(MATERIALS PROVIDED):
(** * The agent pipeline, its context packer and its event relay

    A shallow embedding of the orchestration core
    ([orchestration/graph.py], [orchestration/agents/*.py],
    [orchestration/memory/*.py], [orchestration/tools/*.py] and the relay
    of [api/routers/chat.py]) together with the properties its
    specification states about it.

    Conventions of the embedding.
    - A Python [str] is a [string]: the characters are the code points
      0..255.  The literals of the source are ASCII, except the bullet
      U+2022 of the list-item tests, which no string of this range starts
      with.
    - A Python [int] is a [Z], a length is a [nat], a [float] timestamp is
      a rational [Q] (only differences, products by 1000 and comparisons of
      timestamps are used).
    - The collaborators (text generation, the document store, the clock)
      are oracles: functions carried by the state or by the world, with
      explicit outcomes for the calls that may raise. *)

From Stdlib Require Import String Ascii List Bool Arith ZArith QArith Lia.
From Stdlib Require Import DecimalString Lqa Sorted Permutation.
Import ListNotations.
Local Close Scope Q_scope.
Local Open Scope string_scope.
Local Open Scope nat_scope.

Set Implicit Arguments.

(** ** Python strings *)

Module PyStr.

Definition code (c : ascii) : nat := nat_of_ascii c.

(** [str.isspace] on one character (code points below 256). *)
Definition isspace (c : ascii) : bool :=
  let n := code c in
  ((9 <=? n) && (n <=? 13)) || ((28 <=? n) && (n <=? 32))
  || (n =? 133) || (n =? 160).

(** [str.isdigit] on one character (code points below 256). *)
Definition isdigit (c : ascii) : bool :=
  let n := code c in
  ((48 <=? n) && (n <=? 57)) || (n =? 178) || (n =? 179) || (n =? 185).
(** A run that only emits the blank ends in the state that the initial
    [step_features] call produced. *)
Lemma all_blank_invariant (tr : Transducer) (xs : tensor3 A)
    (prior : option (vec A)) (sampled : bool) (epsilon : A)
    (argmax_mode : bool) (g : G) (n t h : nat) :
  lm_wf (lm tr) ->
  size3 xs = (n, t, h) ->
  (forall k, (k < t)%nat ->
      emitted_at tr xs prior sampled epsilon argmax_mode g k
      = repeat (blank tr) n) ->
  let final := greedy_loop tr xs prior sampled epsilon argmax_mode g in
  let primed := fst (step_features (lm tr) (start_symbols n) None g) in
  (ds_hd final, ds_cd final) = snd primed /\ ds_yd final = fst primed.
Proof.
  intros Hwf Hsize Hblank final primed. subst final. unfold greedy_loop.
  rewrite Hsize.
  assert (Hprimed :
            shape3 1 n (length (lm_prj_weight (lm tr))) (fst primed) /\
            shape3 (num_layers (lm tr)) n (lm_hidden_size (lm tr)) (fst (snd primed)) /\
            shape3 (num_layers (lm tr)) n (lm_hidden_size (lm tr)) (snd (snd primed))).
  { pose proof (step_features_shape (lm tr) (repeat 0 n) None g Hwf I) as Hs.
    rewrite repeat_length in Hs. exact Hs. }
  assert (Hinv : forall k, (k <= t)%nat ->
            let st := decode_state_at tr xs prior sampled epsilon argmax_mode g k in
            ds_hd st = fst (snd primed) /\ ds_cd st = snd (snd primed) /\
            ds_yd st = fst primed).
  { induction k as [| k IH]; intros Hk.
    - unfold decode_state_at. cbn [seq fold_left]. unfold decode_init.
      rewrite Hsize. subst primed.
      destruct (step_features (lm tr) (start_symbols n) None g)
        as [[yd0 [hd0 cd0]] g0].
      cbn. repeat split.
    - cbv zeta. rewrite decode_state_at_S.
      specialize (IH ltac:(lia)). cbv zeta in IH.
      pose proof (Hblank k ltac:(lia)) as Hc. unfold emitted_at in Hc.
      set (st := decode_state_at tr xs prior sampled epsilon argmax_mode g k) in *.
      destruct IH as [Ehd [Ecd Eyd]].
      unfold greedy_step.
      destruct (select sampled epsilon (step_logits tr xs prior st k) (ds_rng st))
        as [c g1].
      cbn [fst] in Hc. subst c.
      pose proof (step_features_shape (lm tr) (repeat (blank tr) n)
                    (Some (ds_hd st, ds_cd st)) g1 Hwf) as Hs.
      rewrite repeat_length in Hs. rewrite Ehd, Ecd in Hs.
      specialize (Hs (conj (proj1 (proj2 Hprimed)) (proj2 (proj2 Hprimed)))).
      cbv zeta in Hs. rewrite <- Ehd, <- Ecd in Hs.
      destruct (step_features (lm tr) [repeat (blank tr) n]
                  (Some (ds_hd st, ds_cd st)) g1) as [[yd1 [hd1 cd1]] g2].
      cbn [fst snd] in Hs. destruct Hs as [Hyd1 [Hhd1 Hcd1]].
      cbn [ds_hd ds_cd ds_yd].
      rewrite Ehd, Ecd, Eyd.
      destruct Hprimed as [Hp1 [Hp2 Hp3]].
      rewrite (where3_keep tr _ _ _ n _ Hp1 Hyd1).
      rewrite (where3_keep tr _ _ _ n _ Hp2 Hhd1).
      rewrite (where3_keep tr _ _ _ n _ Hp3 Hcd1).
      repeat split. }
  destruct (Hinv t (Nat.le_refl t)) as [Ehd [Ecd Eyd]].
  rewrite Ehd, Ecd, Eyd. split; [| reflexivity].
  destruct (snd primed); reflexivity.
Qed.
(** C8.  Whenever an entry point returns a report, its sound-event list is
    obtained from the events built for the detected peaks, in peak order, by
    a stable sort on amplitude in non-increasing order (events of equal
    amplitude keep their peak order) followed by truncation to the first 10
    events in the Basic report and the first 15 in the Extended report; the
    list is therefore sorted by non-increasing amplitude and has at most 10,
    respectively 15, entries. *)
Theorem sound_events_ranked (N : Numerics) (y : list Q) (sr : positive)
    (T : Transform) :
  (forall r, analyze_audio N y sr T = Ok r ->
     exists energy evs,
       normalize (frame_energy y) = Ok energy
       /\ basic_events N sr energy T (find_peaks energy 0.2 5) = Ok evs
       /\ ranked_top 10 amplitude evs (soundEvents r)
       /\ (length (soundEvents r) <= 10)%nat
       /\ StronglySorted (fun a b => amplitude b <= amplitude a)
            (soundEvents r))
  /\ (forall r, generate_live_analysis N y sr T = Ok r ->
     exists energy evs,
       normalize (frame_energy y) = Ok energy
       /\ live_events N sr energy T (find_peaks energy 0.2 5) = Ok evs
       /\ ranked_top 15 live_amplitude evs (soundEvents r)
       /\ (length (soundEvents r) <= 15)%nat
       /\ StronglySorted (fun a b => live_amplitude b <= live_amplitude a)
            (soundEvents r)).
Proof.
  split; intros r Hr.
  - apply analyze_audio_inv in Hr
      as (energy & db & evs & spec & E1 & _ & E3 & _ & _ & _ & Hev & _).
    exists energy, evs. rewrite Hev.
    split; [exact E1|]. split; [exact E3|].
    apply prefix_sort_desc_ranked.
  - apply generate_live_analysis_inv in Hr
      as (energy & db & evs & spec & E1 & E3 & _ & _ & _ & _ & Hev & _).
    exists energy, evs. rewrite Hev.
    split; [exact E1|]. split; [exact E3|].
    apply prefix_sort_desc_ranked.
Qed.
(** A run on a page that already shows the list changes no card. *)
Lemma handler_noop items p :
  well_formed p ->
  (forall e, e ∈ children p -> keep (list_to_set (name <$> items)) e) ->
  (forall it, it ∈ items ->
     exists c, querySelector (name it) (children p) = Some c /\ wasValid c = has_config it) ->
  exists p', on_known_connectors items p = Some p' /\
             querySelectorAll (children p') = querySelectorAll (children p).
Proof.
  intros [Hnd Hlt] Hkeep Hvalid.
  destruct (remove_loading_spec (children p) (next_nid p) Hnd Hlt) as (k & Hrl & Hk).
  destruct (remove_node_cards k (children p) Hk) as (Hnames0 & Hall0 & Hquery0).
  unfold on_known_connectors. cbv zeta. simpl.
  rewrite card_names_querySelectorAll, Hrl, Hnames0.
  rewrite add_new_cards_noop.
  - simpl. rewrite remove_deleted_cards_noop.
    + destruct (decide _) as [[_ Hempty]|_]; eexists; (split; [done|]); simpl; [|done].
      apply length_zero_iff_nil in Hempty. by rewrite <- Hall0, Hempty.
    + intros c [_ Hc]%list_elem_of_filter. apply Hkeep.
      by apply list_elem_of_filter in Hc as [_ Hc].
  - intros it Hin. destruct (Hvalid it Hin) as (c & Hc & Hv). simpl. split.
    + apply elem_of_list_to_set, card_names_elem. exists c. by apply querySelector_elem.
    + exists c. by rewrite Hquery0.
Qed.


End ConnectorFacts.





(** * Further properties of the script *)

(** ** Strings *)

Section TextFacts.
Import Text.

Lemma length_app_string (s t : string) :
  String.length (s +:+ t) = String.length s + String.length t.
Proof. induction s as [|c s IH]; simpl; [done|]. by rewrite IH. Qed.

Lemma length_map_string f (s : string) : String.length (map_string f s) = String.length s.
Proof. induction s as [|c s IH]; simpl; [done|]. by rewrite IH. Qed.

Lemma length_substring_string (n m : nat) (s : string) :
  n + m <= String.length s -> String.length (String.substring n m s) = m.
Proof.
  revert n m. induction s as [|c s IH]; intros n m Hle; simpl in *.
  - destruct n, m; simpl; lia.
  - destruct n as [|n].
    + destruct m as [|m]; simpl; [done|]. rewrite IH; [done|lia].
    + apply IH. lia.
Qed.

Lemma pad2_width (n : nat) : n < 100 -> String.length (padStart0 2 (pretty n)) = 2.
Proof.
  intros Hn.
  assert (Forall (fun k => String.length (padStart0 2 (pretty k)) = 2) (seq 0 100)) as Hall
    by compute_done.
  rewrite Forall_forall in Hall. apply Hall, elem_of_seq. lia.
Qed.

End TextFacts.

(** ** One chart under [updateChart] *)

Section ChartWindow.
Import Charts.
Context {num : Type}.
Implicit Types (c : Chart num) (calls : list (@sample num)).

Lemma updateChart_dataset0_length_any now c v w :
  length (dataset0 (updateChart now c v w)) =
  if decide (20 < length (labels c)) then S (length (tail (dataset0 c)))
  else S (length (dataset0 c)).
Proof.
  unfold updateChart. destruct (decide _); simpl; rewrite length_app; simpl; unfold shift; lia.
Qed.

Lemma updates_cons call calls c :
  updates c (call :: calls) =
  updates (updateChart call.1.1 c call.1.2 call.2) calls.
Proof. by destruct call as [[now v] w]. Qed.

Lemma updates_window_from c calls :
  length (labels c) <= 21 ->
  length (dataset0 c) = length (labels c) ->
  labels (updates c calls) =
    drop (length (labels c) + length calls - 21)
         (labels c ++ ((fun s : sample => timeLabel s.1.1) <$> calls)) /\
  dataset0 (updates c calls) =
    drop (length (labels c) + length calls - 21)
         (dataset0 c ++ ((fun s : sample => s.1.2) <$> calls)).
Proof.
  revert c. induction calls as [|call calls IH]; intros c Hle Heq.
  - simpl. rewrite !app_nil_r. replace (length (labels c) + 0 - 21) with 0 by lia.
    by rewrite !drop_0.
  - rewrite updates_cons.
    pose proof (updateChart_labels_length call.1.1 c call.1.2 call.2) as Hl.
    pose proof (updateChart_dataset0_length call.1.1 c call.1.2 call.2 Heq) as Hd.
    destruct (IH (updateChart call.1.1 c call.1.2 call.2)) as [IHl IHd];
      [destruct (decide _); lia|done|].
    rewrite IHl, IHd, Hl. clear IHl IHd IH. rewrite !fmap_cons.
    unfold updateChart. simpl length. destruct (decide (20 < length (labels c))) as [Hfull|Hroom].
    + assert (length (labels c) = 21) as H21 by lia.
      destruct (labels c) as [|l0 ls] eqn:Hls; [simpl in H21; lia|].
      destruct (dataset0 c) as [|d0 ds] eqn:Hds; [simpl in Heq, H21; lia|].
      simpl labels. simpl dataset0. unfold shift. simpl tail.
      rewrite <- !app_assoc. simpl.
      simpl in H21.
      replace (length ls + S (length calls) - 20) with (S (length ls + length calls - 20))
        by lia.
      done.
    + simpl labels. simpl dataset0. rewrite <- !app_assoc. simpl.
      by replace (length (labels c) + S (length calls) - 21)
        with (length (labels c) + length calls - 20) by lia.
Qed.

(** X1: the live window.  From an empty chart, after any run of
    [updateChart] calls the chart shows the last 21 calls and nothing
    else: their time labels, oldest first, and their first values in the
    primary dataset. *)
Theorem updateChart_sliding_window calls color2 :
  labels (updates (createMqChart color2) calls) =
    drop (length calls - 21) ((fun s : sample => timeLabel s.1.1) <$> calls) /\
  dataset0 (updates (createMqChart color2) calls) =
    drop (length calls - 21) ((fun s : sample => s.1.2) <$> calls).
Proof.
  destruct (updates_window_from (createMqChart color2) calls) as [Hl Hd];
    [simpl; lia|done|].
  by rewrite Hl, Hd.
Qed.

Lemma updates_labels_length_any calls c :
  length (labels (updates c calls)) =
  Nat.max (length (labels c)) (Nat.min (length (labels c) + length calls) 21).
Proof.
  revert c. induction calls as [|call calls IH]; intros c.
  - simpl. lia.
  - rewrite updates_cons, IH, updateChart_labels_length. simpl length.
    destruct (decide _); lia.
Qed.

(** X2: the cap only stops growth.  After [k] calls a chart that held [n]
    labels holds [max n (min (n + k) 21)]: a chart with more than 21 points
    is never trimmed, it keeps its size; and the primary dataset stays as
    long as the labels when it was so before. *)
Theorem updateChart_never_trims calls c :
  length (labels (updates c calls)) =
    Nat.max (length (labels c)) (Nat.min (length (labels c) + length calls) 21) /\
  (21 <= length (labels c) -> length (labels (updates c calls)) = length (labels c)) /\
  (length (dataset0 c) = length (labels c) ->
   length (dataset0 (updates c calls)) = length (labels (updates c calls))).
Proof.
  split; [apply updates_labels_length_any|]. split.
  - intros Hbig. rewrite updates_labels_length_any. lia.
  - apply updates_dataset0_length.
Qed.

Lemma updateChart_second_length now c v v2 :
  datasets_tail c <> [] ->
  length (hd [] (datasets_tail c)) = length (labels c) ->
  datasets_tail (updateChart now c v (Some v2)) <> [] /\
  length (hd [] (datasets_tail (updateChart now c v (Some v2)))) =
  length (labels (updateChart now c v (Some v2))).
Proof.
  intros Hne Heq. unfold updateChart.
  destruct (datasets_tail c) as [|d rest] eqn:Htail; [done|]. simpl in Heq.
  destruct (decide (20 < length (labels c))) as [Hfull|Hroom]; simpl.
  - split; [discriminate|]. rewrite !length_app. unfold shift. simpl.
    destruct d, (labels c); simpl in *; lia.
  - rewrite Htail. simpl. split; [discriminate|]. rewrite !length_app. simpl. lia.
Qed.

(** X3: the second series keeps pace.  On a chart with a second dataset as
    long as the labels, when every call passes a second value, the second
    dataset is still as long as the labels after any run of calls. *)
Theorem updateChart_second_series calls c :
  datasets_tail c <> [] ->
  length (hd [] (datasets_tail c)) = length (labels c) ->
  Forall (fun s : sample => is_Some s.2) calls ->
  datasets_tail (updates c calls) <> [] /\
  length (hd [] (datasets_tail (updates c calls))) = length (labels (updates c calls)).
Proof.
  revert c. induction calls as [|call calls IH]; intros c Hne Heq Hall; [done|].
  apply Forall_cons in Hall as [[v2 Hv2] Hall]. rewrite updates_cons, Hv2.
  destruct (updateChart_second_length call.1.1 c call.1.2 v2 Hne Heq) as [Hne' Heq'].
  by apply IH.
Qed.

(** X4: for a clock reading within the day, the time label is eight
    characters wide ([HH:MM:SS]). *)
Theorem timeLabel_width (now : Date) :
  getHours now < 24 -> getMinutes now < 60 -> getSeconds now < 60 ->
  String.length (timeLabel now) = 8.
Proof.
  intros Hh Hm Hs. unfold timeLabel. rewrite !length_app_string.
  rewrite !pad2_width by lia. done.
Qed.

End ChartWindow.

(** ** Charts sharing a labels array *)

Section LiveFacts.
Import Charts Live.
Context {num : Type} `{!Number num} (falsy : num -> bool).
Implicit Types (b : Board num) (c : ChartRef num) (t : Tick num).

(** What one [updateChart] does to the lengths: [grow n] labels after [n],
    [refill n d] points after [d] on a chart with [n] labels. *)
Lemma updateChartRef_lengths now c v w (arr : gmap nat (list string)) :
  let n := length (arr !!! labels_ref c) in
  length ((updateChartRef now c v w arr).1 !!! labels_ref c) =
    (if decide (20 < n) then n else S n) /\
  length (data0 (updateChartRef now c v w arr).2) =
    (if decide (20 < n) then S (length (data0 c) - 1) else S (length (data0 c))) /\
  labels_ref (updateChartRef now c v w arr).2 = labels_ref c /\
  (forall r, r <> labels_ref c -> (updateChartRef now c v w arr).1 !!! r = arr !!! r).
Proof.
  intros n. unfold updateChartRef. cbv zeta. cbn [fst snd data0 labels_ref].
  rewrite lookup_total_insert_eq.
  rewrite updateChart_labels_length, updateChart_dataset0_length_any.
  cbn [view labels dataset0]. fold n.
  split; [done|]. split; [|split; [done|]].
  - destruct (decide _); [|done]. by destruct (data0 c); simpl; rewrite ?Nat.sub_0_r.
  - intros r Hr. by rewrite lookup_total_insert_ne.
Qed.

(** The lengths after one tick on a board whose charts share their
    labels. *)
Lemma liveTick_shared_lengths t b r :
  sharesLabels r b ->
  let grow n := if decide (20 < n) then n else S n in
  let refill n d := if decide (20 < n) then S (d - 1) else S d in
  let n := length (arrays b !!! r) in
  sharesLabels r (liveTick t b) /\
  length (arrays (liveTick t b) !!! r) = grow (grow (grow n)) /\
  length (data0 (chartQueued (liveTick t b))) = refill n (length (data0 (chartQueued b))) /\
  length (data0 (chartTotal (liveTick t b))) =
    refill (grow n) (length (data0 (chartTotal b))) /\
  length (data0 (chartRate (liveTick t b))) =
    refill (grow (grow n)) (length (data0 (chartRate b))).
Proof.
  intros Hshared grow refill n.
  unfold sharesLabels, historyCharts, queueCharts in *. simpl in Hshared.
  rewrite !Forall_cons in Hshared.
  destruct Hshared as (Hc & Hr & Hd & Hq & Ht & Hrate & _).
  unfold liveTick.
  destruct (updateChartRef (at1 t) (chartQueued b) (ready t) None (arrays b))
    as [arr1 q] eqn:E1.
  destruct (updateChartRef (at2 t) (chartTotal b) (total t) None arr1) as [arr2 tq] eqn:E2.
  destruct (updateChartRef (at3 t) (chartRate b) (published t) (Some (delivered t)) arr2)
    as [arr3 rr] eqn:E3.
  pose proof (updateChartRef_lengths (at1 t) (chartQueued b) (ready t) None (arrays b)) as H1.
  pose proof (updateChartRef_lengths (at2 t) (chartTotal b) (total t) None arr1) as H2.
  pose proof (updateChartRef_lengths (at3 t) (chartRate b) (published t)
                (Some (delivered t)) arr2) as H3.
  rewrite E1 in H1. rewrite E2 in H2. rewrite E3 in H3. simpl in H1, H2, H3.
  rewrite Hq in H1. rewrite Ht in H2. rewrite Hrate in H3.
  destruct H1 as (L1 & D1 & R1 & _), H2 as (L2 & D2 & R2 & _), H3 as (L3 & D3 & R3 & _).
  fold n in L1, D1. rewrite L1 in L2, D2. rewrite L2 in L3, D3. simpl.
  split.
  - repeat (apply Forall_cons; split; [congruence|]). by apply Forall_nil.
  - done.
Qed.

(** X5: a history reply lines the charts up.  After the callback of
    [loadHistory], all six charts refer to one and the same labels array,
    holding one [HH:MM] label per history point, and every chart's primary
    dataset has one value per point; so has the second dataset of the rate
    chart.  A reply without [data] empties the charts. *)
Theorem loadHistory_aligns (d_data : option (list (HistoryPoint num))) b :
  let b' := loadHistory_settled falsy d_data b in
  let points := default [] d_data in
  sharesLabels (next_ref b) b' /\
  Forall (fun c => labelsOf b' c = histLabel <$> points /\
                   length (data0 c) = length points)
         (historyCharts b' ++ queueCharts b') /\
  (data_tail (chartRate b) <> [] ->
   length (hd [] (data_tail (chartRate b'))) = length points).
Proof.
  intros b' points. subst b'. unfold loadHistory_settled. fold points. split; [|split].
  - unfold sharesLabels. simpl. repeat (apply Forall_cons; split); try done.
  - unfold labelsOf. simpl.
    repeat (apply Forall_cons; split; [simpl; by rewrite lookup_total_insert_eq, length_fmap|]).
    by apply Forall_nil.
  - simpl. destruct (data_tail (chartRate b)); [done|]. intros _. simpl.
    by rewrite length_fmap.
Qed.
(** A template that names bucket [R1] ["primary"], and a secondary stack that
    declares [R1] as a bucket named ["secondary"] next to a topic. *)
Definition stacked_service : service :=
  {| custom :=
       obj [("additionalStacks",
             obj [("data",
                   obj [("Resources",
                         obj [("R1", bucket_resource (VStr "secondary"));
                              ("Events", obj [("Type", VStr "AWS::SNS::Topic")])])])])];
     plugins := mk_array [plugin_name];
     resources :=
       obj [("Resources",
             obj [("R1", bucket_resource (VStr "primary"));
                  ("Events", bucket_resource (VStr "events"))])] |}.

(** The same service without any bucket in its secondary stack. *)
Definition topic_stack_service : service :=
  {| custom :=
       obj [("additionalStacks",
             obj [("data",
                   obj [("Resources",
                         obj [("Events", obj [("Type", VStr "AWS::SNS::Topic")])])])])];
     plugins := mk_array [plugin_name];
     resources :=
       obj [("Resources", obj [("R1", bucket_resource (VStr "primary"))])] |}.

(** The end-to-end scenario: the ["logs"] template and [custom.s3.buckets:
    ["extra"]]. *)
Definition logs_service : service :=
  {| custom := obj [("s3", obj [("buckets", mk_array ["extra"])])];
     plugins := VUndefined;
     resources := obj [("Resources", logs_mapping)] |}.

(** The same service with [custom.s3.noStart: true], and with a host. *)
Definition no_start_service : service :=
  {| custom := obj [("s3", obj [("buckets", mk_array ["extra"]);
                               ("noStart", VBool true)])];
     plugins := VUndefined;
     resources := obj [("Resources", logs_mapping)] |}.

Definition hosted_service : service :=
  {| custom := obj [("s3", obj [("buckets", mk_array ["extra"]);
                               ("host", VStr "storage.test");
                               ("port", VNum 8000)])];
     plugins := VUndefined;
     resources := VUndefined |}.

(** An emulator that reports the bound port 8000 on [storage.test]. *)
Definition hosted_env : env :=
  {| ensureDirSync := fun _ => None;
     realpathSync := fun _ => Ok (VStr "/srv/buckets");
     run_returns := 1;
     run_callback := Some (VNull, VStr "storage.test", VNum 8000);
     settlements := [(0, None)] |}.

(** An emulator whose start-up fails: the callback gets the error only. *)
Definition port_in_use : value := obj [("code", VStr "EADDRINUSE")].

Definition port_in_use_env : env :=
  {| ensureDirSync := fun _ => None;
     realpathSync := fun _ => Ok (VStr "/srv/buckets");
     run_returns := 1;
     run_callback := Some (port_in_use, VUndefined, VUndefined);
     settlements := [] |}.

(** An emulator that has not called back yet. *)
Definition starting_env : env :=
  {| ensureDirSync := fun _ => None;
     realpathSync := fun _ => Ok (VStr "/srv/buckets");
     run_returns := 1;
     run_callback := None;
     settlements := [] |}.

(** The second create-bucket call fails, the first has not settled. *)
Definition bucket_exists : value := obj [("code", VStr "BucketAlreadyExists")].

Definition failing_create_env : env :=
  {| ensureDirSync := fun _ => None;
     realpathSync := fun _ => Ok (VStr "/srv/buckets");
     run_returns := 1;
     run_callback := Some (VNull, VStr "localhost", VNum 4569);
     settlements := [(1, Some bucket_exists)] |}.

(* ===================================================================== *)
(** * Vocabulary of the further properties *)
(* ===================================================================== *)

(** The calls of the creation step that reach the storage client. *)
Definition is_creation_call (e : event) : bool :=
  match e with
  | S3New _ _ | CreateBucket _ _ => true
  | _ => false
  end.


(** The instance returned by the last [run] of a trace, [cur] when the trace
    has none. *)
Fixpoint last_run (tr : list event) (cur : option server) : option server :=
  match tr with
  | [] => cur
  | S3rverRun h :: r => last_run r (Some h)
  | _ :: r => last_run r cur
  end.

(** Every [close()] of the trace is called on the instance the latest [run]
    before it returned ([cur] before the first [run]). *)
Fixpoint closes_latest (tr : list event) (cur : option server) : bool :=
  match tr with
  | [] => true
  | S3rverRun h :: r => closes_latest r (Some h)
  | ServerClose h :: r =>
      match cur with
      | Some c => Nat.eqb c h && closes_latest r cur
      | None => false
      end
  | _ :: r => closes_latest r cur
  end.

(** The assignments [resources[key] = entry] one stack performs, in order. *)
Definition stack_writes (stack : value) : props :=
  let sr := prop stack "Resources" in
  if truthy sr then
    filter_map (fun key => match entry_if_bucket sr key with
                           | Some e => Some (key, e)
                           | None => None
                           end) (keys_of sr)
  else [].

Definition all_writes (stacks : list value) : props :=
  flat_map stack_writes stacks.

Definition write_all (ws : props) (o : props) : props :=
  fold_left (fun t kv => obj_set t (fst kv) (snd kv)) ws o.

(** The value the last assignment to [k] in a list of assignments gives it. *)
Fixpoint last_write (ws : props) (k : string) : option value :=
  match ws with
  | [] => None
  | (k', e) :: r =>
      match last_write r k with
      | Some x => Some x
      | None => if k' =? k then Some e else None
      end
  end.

(PROBLEM TO SOLVE):
Please return only the lines above, starting at the line that has "spec & E1 & E3" and ending at the line that has "intros [Hnd Hlt] Hkeep Hvalid.", keeping both and leaving each one unchanged.

(COMPLETED EXERCISE):
      as (energy & db & evs & spec & E1 & E3 & _ & _ & _ & _ & Hev & _).
    exists energy, evs. rewrite Hev.
    split; [exact E1|]. split; [exact E3|].
    apply prefix_sort_desc_ranked.
Qed.
(** A run on a page that already shows the list changes no card. *)
Lemma handler_noop items p :
  well_formed p ->
  (forall e, e ∈ children p -> keep (list_to_set (name <$> items)) e) ->
  (forall it, it ∈ items ->
     exists c, querySelector (name it) (children p) = Some c /\ wasValid c = has_config it) ->
  exists p', on_known_connectors items p = Some p' /\
             querySelectorAll (children p') = querySelectorAll (children p).
Proof.
  intros [Hnd Hlt] Hkeep Hvalid.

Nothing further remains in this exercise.